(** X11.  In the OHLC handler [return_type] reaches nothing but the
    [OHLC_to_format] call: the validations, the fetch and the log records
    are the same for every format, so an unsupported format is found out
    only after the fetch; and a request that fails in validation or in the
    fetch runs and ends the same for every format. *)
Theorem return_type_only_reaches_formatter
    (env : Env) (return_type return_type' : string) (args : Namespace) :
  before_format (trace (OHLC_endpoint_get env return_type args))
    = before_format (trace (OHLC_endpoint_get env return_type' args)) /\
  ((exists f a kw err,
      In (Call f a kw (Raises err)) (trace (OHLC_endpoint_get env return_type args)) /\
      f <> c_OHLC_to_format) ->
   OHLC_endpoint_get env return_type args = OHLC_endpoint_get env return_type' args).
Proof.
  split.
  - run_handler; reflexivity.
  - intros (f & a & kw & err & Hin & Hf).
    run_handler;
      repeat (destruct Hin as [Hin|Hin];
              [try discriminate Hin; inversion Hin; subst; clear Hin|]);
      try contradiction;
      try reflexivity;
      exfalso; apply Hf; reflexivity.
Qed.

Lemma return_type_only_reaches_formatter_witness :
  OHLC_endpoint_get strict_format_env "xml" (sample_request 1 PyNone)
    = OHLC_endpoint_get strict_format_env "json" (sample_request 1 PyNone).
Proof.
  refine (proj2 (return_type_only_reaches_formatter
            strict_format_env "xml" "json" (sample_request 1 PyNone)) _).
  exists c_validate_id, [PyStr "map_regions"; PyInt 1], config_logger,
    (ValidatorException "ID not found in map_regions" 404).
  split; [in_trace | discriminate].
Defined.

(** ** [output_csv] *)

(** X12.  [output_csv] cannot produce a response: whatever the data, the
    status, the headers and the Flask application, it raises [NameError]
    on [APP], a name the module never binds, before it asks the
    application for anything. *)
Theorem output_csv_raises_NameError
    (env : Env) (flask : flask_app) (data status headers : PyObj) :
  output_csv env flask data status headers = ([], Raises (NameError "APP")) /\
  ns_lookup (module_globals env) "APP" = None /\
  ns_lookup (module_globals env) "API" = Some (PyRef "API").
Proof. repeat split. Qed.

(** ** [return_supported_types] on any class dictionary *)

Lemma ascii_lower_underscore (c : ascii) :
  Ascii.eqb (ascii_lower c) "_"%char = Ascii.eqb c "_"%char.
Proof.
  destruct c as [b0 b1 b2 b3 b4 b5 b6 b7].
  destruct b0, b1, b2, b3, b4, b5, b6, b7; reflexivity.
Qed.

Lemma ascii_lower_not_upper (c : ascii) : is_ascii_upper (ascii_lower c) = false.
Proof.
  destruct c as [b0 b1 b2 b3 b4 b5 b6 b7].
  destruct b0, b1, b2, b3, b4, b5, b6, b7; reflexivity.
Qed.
==========
WHAT NEEDS TO BE DONE: From the records above, transcribe exactly the run of lines that opens with the line holding "(env : Env) (return_type" and closes with the line holding "1 PyNone)) _).", both included.

SOLUTION TO THE EXERCISE:
    (env : Env) (return_type return_type' : string) (args : Namespace) :
  before_format (trace (OHLC_endpoint_get env return_type args))
    = before_format (trace (OHLC_endpoint_get env return_type' args)) /\
  ((exists f a kw err,
      In (Call f a kw (Raises err)) (trace (OHLC_endpoint_get env return_type args)) /\
      f <> c_OHLC_to_format) ->
   OHLC_endpoint_get env return_type args = OHLC_endpoint_get env return_type' args).
Proof.
  split.
  - run_handler; reflexivity.
  - intros (f & a & kw & err & Hin & Hf).
    run_handler;
      repeat (destruct Hin as [Hin|Hin];
              [try discriminate Hin; inversion Hin; subst; clear Hin|]);
      try contradiction;
      try reflexivity;
      exfalso; apply Hf; reflexivity.
Qed.

Lemma return_type_only_reaches_formatter_witness :
  OHLC_endpoint_get strict_format_env "xml" (sample_request 1 PyNone)
    = OHLC_endpoint_get strict_format_env "json" (sample_request 1 PyNone).
Proof.
  refine (proj2 (return_type_only_reaches_formatter
            strict_format_env "xml" "json" (sample_request 1 PyNone)) _).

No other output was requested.